97. A method of increasing production of a first protein, or of a nonprotein product in which case said first protein catalyzes a step in a synthesis of said nonprotein product, in a plant cell or plant cells of a specified species wherein said protein is encoded by a first gene with which said plant cell or plant cells are transformed or an ancestor of said plant had been transformed wherein said method comprises the steps of:
(a) selecting a cell or cells of said species;
(b) transforming said cell or cells of said species with said first gene if said plant cell or plant cells were not already transformed with said first gene;
(c) transforming said cell or cells of said species with a second gene, if said cell or cells or an ancestor of said cell or cells had not previously been transformed with said second gene, to form a transgenic cell or transgenic cells wherein said second gene encodes a protein which comprises a combination of amphiphilic a-helical sequence and .beta.-pleated sheet sequence and wherein said gene does not naturally occur in said plant;
and (d) growing said transgenic cell or cells in culture or in a bioreactor, wherein, if it is necessary to perform steps (b) and (c), either step (b) can be performed before step (c), step (c) can be performed before step (b), or steps (b) and (c) can be performed simultaneously.
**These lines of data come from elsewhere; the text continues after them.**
(** The decompression stage of a complete direct transmission: zlib is
    given the payload, as far as a 32-bit counter counts it, and an output
    counter that starts at the expected size modulo 2^32. *)
Lemma compressed_direct E s g payload st i sz aligned ret avail_out out :
  complete s g payload sz ->
  compressed g = chr "z" -> format g <> PNG ->
  expected_size g = Some (sz, aligned) ->
  target_image s g = (st, i) ->
  zlib_inflate E (take (Z.to_nat (wrap_u32 (payload_sz g))) payload)
    (wrap_u32 sz) = (ret, avail_out, out) ->
  (data_loaded (img_at (handle_add_command E s g payload) i) = true <->
   zlib_inflateInit E = Z_OK /\ ret = Z_STREAM_END /\ avail_out = 0) /\
  (data_loaded (img_at (handle_add_command E s g payload) i) = true ->
   buf (load_data (img_at (handle_add_command E s g payload) i))
   = Some {| addr := next_addr s + 1; bytes := out |} /\
   buf_used (load_data (img_at (handle_add_command E s g payload) i)) = sz /\
   data_sz (load_data (img_at (handle_add_command E s g payload) i)) = sz /\
   pixel_data (img_at (handle_add_command E s g payload) i)
   = Some (take (Z.to_nat sz) out) /\
   log (handle_add_command E s g payload) = log st ++ [Free (next_addr s)]) /\
  (data_loaded (img_at (handle_add_command E s g payload) i) = false ->
   IB (load_data (img_at (handle_add_command E s g payload) i)) = payload /\
   exists r, log (handle_add_command E s g payload)
             = log st ++ [Report r; Free (next_addr s + 1)]) /\
  loading_image (handle_add_command E s g payload) = 0.
Proof.
  intros Hc Hz Hf Hsz Ht Hinf.
  destruct (direct_acquired E s g payload st i _ _ Hc Ht Hsz)
    as (s1 & s2 & B & Hr & Ha & Hi2 & Hat & HB & Hlog & Hload & Haddr).
  pose proof (target_image_fd _ _ _ _ Ht) as Hfd.
  pose proof (expected_size_small _ _ _ Hsz) as Hsmall.
  assert (Hm4 : 4 * u32_mod < size_mod) by (vm_compute; reflexivity).
  destruct (target_image_spec _ _ _ _ Ht)
    as (_ & _ & _ & _ & _ & _ & Hmf & _).
  destruct Hc as (_ & _ & _ & Hp & _).
  assert (HIB : IB (load_data (img_at s2 i)) = payload).
  { rewrite Hat. unfold IB, acquired. img_simpl. cbn [bytes].
    rewrite Hp, Nat2Z.id. exact HB. }
  assert (HIBsz : IB_sz (load_data (img_at s2 i)) = payload_sz g)
    by (rewrite Hat; reflexivity).
  assert (Hdsz : data_sz (load_data (img_at s2 i)) = sz)
    by (rewrite Hat; reflexivity).
  assert (Hl2 : data_loaded (img_at s2 i) = true)
    by (rewrite Hat; reflexivity).
  assert (Hev : fst (free_load_data (load_data (img_at s2 i)))
                = [Free (next_addr s)]).
  { rewrite Hat. unfold acquired, started_file. img_simpl.
    rewrite Hmf. cbn [addr].
    destruct (Z.ltb_spec 0 (fd (load_data (img_at st i)))); [lia|].
    reflexivity. }
  cbn [free_load_data fst] in Hev.
  unfold handle_add_command. rewrite Hr, Ha.
  unfold process, decompress. rewrite Hl2, Hz, !Z.eqb_refl.
  cbn [negb orb]. change (chr "z" =? 0) with false. cbn [negb orb].
  unfold inflate_zlib. rewrite HIB, HIBsz, Hdsz. cbn [malloc]. rewrite Hinf.
  destruct (Z.eqb_spec (zlib_inflateInit E) Z_OK) as [Hinit|Hinit];
    cbn [negb].
  2:{ unfold fail_load. norm. rewrite Hlog, Haddr.
      split; [split; [discriminate|tauto]|]. split; [discriminate|].
      split; [|exact Hload]. intros _. split; [exact HIB|].
      eexists. reflexivity. }
  destruct (Z.eqb_spec ret Z_STREAM_END) as [Hret|Hret]; cbn [negb].
  2:{ unfold fail_load. norm. rewrite Hlog, Haddr.
      split; [split; [discriminate|tauto]|]. split; [discriminate|].
      split; [|exact Hload]. intros _. split; [exact HIB|].
      eexists. reflexivity. }
  destruct (Z.eqb_spec avail_out 0) as [Hav|Hav]; cbn [negb].
  2:{ unfold fail_load. norm. rewrite Hlog, Haddr.
      split; [split; [discriminate|tauto]|]. split; [discriminate|].
      split; [|exact Hload]. intros _. split; [exact HIB|].
      eexists. reflexivity. }
  subst avail_out. rewrite Z.sub_0_r, wrap_size_small by lia.
  cbn [free_load_data snd fst]. unfold decode.
  rewrite (proj2 (Z.eqb_neq _ _) Hf).
  repeat rewrite img_at_upd_img by len. norm.
  rewrite Hdsz, Z.ltb_irrefl.
  repeat rewrite img_at_upd_img by len. norm.
  rewrite Hl2, Hev, Hlog, Haddr, Hdsz.
  split; [tauto|]. split; [|split; [discriminate|exact Hload]].
  intros _. split; [reflexivity|]. split; [reflexivity|].
  split; [reflexivity|]. split; [|reflexivity].
  unfold pixel_data, block_at. img_simpl.
  cbn [fmap option_fmap option_map addr bytes]. rewrite Z.eqb_refl, Hdsz.
  reflexivity.
Qed.
(** * SipJs: a shallow embedding of the SIP signalling stack

    The definitions below follow the JavaScript sources function by
    function.  Mutable objects become records threaded through the
    functions, callbacks invoked on collaborators become entries of an
    effect trace, exceptions become an error result, [Math.random ()] and
    the collaborators that live outside the modelled files (digest
    computation, SDP parsing, request cloning) become parameters. *)

From Stdlib Require Import String Ascii List Bool ZArith QArith Qround Lia Lqa.
From Stdlib Require Import DecimalString NArith.
Import ListNotations.

Local Open Scope string_scope.
Local Open Scope Z_scope.
Local Open Scope list_scope.

(* ================================================================== *)
(** * JavaScript values *)
(* ================================================================== *)

(** JavaScript's [a !== b] on strings. *)
Definition strict_neq (a b : string) : bool := negb (String.eqb a b).

(** The exceptions thrown by the modelled functions. *)
Inductive Exception : Type :=
| InvalidStateError
| TypeError (msg : string)
| NotSupportedError.

(** Outcome of a call that may throw: the state and the effects reached
    when it returned or threw, and the exception if it threw. *)
Definition Outcome (S E : Type) : Type := S * list E * option Exception.

(** JavaScript truthiness of a number that may be [undefined]. *)
Definition truthy (n : option Z) : bool :=
  match n with
  | Some v => negb (v =? 0)
  | None => false
  end.

(** ** JavaScript objects used as maps, and string helpers

    Strings are sequences of bytes holding the UTF-8 form of the
    JavaScript string; [toLowerCase] acts on the ASCII letters. *)

Module JsObject.

Definition t (V : Type) : Type := list (string * V).

Definition is_digit (c : ascii) : bool :=
  (48 <=? nat_of_ascii c)%nat && (nat_of_ascii c <=? 57)%nat.

Fixpoint digits_value (s : string) (acc : N) : option N :=
  match s with
  | EmptyString => Some acc
  | String c tl =>
      if is_digit c
      then digits_value tl (acc * 10 + N.of_nat (nat_of_ascii c - 48))%N
      else None
  end.
Lemma fold_add_tables_inv (ss : list Symbol) :
  forall m sl, tables_inv Name m sl ->
  tables_inv Name (fold_left (add_one Name) ss (m, sl)).1
                  (fold_left (add_one Name) ss (m, sl)).2.
Proof.
  induction ss as [|s ss IH]; intros m sl Hinv; cbn [fold_left]; [exact Hinv|].
  pose proof (add_one_tables_inv m sl s Hinv) as H.
  destruct (add_one Name (m, sl) s) as [m' sl']. apply IH, H.
Qed.

Lemma empty_tables_inv : tables_inv Name ∅ [].
Proof.
  split; [|constructor]. intros n i. rewrite lookup_empty. split.
  - discriminate.
  - intros (s & Hs & _). rewrite lookup_nil in Hs. discriminate.
Qed.

Lemma Add_Symbols_inv (syms : Symbols (Symbol:=Symbol)) (ss : list Symbol) :
  Symbols_inv Name syms -> Symbols_inv Name (Add Name syms ss).
Proof.
  unfold Symbols_inv, Add. destruct syms as [[m|] sl]; simpl; intros Hinv.
  - pose proof (fold_add_tables_inv ss m sl Hinv) as H.
    destruct (fold_left (add_one Name) ss (m, sl)). exact H.
  - pose proof (fold_add_tables_inv ss ∅ [] empty_tables_inv) as H.
    destruct (fold_left (add_one Name) ss (∅, [])). exact H.
Qed.

(** The loop of [Add] never rebinds a name nor moves an existing
    element. *)
Lemma fold_add_keeps (ss : list Symbol) :
  forall m sl n i r, m !! n = Some i -> sl !! i = Some r ->
  (fold_left (add_one Name) ss (m, sl)).1 !! n = Some i /\
  (fold_left (add_one Name) ss (m, sl)).2 !! i = Some r.
Proof.
  induction ss as [|s ss IH]; intros m sl n i r Hm Hl; cbn [fold_left]; [auto|].
  rewrite add_one_eq. destruct (m !! Name s) eqn:E; [apply IH; auto|].
  apply IH.
  - rewrite lookup_insert_ne; [exact Hm|]. intros Heq; subst n; congruence.
  - apply lookup_app_l_Some; exact Hl.
Qed.

Lemma fold_add_map_mono (ss : list Symbol) :
  forall m sl n i, m !! n = Some i ->
  (fold_left (add_one Name) ss (m, sl)).1 !! n = Some i.
Proof.
  induction ss as [|s ss IH]; intros m sl n i Hm; cbn [fold_left]; [auto|].
  rewrite add_one_eq. destruct (m !! Name s) eqn:E; apply IH; auto.
  rewrite lookup_insert_ne; [exact Hm|]. intros Heq; subst n; congruence.
Qed.
Lemma insert_then_remove_same_end_witness :
  (∃ m1 m2,
     q_insert_head queue_abc q_head "z"%string alloc_ok = Some (m1, true) ∧
     q_remove_head m1 q_head buffer4 3
       = Some (m2, copied "z"%string 3 <$> buffer4, malloc_result alloc_ok) ∧
     ring m2 q_head [1; 2; 3]%nat ∧
     load_value m2 (malloc_result alloc_ok) = Some "z"%string ∧
     (∀ q, q ≠ malloc_result alloc_ok →
           load_value m2 q = load_value queue_abc q)) ∧
  (∃ m1 m2,
     q_insert_tail queue_abc q_head "z"%string alloc_ok = Some (m1, true) ∧
     q_remove_tail m1 q_head buffer4 3
       = Some (m2, copied "z"%string 3 <$> buffer4, malloc_result alloc_ok) ∧
     ring m2 q_head [1; 2; 3]%nat ∧
     load_value m2 (malloc_result alloc_ok) = Some "z"%string ∧
     (∀ q, q ≠ malloc_result alloc_ok →
           load_value m2 q = load_value queue_abc q)).
Proof.
  apply (insert_then_remove_same_end queue_abc q_head [1; 2; 3]%nat "z"%string
           alloc_ok buffer4 3);
    [by_evaluation|intros _; vm_compute; reflexivity|done|done|lia|].
  intros b [= <-]. simpl. lia.
Defined.

Lemma insert_tail_remove_head_fifo_witness :
  ∃ m1 m2 v,
    q_insert_tail queue_abc q_head "z"%string alloc_ok = Some (m1, true) ∧
    load_value m1 (hd (malloc_result alloc_ok) [1; 2; 3]%nat) = Some v ∧
    q_remove_head m1 q_head buffer4 3
      = Some (m2, copied v 3 <$> buffer4,
              hd (malloc_result alloc_ok) [1; 2; 3]%nat) ∧
    ring m2 q_head (tl ([1; 2; 3]%nat ++ [malloc_result alloc_ok])).
Proof.
  apply (insert_tail_remove_head_fifo queue_abc q_head [1; 2; 3]%nat
           "z"%string alloc_ok buffer4 3);
    [by_evaluation|by_evaluation|intros _; vm_compute; reflexivity|done|done
    |lia|].
  intros b [= <-]. simpl. lia.
Defined.

(** ** Sorting and reversing, composed *)

(** X13: [q_reverse] twice gives back the queue: the same elements in the
    order they had, with their payloads. *)
Theorem q_reverse_twice fuel m head l :
  ring m head l → (length l < fuel)%nat →
  ∃ m1 m2,
    q_reverse fuel m head = Some m1 ∧ q_reverse fuel m1 head = Some m2 ∧
    ring m2 head l ∧ (∀ q, load_value m2 q = load_value m q).
Proof.
  intros Hr Hfuel.
  destruct (q_reverse_spec fuel m head l Hr Hfuel) as (m1 & Hrun1 & Hr1 & Hv1).
  destruct (q_reverse_spec fuel m1 head (rev l) Hr1) as (m2 & Hrun2 & Hr2 & Hv2).
  { by rewrite length_rev. }
  exists m1, m2. split; [done|]. split; [done|].
  rewrite rev_involutive in Hr2. split; [done|].
  intros q. by rewrite Hv2, Hv1.
Qed.

Lemma q_reverse_twice_witness :
  ∃ m1 m2,
    q_reverse 5 queue_baba q_head = Some m1 ∧
    q_reverse 5 m1 q_head = Some m2 ∧
    ring m2 q_head [1; 2; 3; 4]%nat ∧
    (∀ q, load_value m2 q = load_value queue_baba q).
Proof.
  apply (q_reverse_twice 5 queue_baba q_head [1; 2; 3; 4]%nat);
    [by_evaluation|simpl; lia].
Defined.

Lemma StronglySorted_snoc {A} (R : A → A → Prop) l a :
  StronglySorted R l → Forall (λ x, R x a) l → StronglySorted R (l ++ [a]).
Proof.
  induction 1 as [|b l Hs IH Hb]; intros Ha; simpl.
  - repeat constructor.
  - apply Forall_cons in Ha as [Hba Ha]. constructor; [by apply IH|].
    apply Forall_app. split; [done|]. by constructor.
Qed.

Lemma StronglySorted_rev (R : ptr → ptr → Prop) l :
  StronglySorted R l → StronglySorted (flip R) (rev l).
Proof.
  induction 1 as [|a l Hs IH Ha]; simpl; [constructor|].
  apply StronglySorted_snoc; [done|].
  rewrite Forall_forall in Ha |- *. intros x Hx. apply Ha.
  by rewrite elem_of_rev in Hx.
Qed.
Lemma getChannelVideos_stages req st code vs pg msg st' :
  getChannelVideos req st = (ApiResponse code (vs, pg) msg, st') ->
  exists all,
    sort_skip_limit channel_item_key
      (match query req "sortBy" with Some f => f | None => "createdAt" end)
      (if String.eqb (match query req "sortType" with Some t => t | None => "desc" end)
            "desc" then -1 else 1)
      (JS.mul (JS.sub (parseInt_or 1 (query req "page")) (Some 1))
         (parseInt_or 10 (query req "limit")))
      (parseInt_or 10 (query req "limit")) all = Some vs.
Proof.
  unfold getChannelVideos. destruct (user req) as [c|]; [|discriminate].
  match goal with |- context [sort_skip_limit ?k ?f ?d ?s ?l ?all] =>
    destruct (sort_skip_limit k f d s l all) as [vs'|] eqn:Es end; [|discriminate].
  intros [= _ <- _ _ _]. eexists. exact Es.
Qed.

(** X15: the order of the listings.  Without both sortBy and sortType,
    [getAllVideos] returns the newest video first; with sortBy=views it
    orders by view counter, descending for sortType "desc" and ascending
    for every other sortType.  Without sortBy and sortType,
    [getChannelVideos] returns the newest video first; with
    sortBy=likesCount it orders by the number of likes. *)
Theorem listings_are_ordered req st :
  (forall code vs pg msg st',
      getAllVideos req st = (ApiResponse code (vs, pg) msg, st') ->
      (JS.truthy (query req "sortBy") && JS.truthy (query req "sortType") = false ->
       StronglySorted (ordered_by (fun it => createdAt (item_video it)) true) vs) /\
      (forall t, query req "sortBy" = Some "views" ->
                 query req "sortType" = Some t -> t <> "" ->
       StronglySorted
         (ordered_by (fun it => views (item_video it)) (String.eqb t "desc")) vs)) /\
  (forall code vs pg msg st',
      getChannelVideos req st = (ApiResponse code (vs, pg) msg, st') ->
      (query req "sortBy" = None -> query req "sortType" = None ->
       StronglySorted (ordered_by (fun it => createdAt (cv_video it)) true) vs) /\
      (forall t, query req "sortBy" = Some "likesCount" ->
                 query req "sortType" = Some t ->
       StronglySorted (ordered_by likesCount (String.eqb t "desc")) vs)).
Proof.
  split.
  - intros code vs pg msg st' H.
    destruct (getAllVideos_stages _ _ _ _ _ _ _ H) as (m & all & _ & Hs).
    unfold feed_sort in Hs. split.
    + intros Hdef. rewrite Hdef in Hs. cbn [fst snd] in Hs.
      apply (sort_skip_limit_ordered item_key (fun it => createdAt (item_video it))) in Hs;
        [exact Hs|].
      intros x y. apply (before_dates (-1)).
    + intros t Hby Ht Hne. rewrite Hby, Ht in Hs.
      rewrite (truthy_nonempty t Hne) in Hs. cbn [JS.truthy String.eqb negb andb fst snd] in Hs.
      cbn [opt_eqb] in Hs.
      apply (sort_skip_limit_ordered item_key (fun it => views (item_video it))) in Hs.
      * now destruct (String.eqb t "desc").
      * intros x y. apply before_numbers.
  - intros code vs pg msg st' H.
    destruct (getChannelVideos_stages _ _ _ _ _ _ _ H) as (all & Hs). split.
    + intros Hby Ht. rewrite Hby, Ht in Hs. cbn [String.eqb] in Hs.
      apply (sort_skip_limit_ordered channel_item_key
               (fun it => createdAt (cv_video it))) in Hs; [exact Hs|].
      intros x y. apply (before_dates (-1)).
    + intros t Hby Ht. rewrite Hby, Ht in Hs.
      apply (sort_skip_limit_ordered channel_item_key likesCount) in Hs.
      * now destruct (String.eqb t "desc").
      * intros x y. apply before_numbers.
Qed.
98. The method of claim 97 wherein said second gene encodes a protein comprising a sequence of units of (((H)u((h)x(H)y)z(h)w X n)v((H)r(hH)s(h)t X m))p or (((H)r(hH)s(h)t X m)p((H)u((h)x(H)y)z(h)w X n)v wherein H is a hydrophilic amino acid residue and can vary along said protein, h is a hydrophobic amino acid residue and can vary along said protein, X is any amino acid and may be different for each X n or X
m, a equals 0 or 1, x equals 1 or 2, y equals 1 or 2, z is selected from the group consisting of 5, 6, 7, 8, 9, 10, 11, 12, 13, 14, 15, 16, 17, 18, 19, 20 and any whole number greater than 20, w equals 0, 1 or 2, n equals any whole number including 0, v equals any whole number greater than 0, r equals 0 or 1, s equals any whole number greater than 0, t equals 0, 1 or 2, m equals any whole number including 0, and p equals any whole number greater than 0 and wherein any one unit within said protein can differ from any other unit within said protein and wherein the values of u, x, y, z, w, n, v, r, s, t, m and p for one unit can differ from any other unit and wherein a value of x in one ((h)x(H)y) need not be the same as a value of x in another ((h)x(H)y) and wherein a value of y in one ((h)x(H)y) need not be the same as a value of y in another ((h)x(H)y).

99. The method of claim 98 wherein h is selected from the group consisting of glycine, isoleucine, leucine, methionine, phenylalanine, threonine, tryptophan and valine and wherein H is selected from the group consisting of arginine, glutamate, glycine, histidine, lysine and threonine.

100. The method of claim 98 wherein X is SEQ ID NO:8.